What the task requires: Nothing but the line holding "Lemma in_use_app us" and the lines after it, through the end of the records, should be set down, each exactly as it is.
═════ Source material ═════
Module SweeperProps.
Import HeapMemory FreeList FreeListProps Sweeper.

(** ** What sweeping means *)

Record Obj := mkObj { addr : Z; osize : Z; marked : bool }.

(** The objects of the page after sweeping, free blocks included. *)
Fixpoint swept (objs : list Obj) : list Obj :=
  match objs with
  | [] => []
  | o :: rest =>
      if marked o then mkObj (addr o) (osize o) false :: swept rest
      else match rest with
           | o' :: _ =>
               if marked o' then o :: swept rest
               else match swept rest with
                    | f :: others => mkObj (addr o) (osize o + osize f) false :: others
                    | [] => []
                    end
           | [] => [o]
           end
  end.

(** The maximal runs of unmarked objects. *)
Fixpoint free_runs (objs : list Obj) : list block :=
  match objs with
  | [] => []
  | o :: rest =>
      if marked o then free_runs rest
      else match rest with
           | o' :: _ =>
               if marked o' then (addr o, osize o) :: free_runs rest
               else match free_runs rest with
                    | (_, s) :: others => (addr o, osize o + s) :: others
                    | [] => []
                    end
           | [] => [(addr o, osize o)]
           end
  end.

Definition in_use (objs : list Obj) : bool := existsb marked objs.

Fixpoint total (objs : list Obj) : Z := match objs with [] => 0 | o :: objs => osize o + total objs end.

(** The words a sweep may change: the tags of marked objects and all words of
    unmarked ones. *)
Definition sweepable (objs : list Obj) (w : Z) : Prop :=
  exists o, o ∈ objs /\ if marked o then w = addr o else in_block (addr o) (osize o) w.

Definition starts_marked (objs : list Obj) : Prop := match objs with [] => True | o :: _ => marked o = true end.

Lemma run_head objs : exists us rest, objs = us ++ rest /\ Forall (fun o => marked o = false) us /\ starts_marked rest.
Proof.
  induction objs as [|x objs (us & rest & -> & Hu & Hr)]; [by exists [], []|]. destruct (marked x) eqn:E.
  - exists [], (x :: us ++ rest). by split_and!.
  - exists (x :: us), rest. split_and!; [done|by constructor|done].
Qed.

Lemma merge_unmarked o u r :
  marked o = false -> marked u = false ->
  swept (o :: u :: r) = match swept (u :: r) with f :: others => mkObj (addr o) (osize o + osize f) false :: others | [] => [] end /\
  free_runs (o :: u :: r) = match free_runs (u :: r) with (_, s) :: others => (addr o, osize o + s) :: others | [] => [] end.
Proof. intros Ho Hu. cbn. by rewrite Ho, Hu. Qed.

Lemma swept_run o us rest :
  marked o = false -> Forall (fun o => marked o = false) us -> starts_marked rest ->
  swept ((o :: us) ++ rest) = mkObj (addr o) (osize o + total us) false :: swept rest /\
  free_runs ((o :: us) ++ rest) = (addr o, osize o + total us) :: free_runs rest.
Proof.
  intros Ho Hu Hr. revert o Ho. induction Hu as [|u us Hum _ IH]; intros o Ho; cbn [app total].
  - rewrite Z.add_0_r. destruct rest as [|r rest]; cbn in Hr; cbn; rewrite Ho; [|rewrite Hr]; (split; [|done]); destruct o; cbn in *; by subst.
  - destruct (merge_unmarked o u (us ++ rest) Ho Hum) as [-> ->]. destruct (IH u Hum) as [H1 H2]. cbn [app] in H1, H2. by rewrite H1, H2.
Qed.

Lemma in_use_app us rest : Forall (fun o => marked o = false) us -> in_use (us ++ rest) = in_use rest.
Proof. unfold in_use. induction 1 as [|u us Hu _ IH]; cbn; [done|]. by rewrite Hu. Qed.

Section props.
Context {T : Target} {Os : OS} {Sizes : ObjectSizes}.

(** ** Sizes *)

(** The size of the object at [a], as [RawObject::Size] finds it. *)
Definition object_size (w : gmap Z Z) (a s : Z) : Prop :=
  exists t, w !! a = Some t /\ s <> 0 /\
    (SizeTag_decode t = s \/ SizeTag_decode t = 0 /\ kMaxSizeTag < s) /\
    if ClassIdTag_decode t =? kFreeListElement then SizeTag_decode t = 0 -> exists v, w !! SizeAddress a = Some v /\ s = intptr v
    else s = size_from_class w a.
═════
Answer for this exercise:
Lemma in_use_app us rest : Forall (fun o => marked o = false) us -> in_use (us ++ rest) = in_use rest.
Proof. unfold in_use. induction 1 as [|u us Hu _ IH]; cbn; [done|]. by rewrite Hu. Qed.

Section props.
Context {T : Target} {Os : OS} {Sizes : ObjectSizes}.

(** ** Sizes *)

(** The size of the object at [a], as [RawObject::Size] finds it. *)
Definition object_size (w : gmap Z Z) (a s : Z) : Prop :=
  exists t, w !! a = Some t /\ s <> 0 /\
    (SizeTag_decode t = s \/ SizeTag_decode t = 0 /\ kMaxSizeTag < s) /\
    if ClassIdTag_decode t =? kFreeListElement then SizeTag_decode t = 0 -> exists v, w !! SizeAddress a = Some v /\ s = intptr v
    else s = size_from_class w a.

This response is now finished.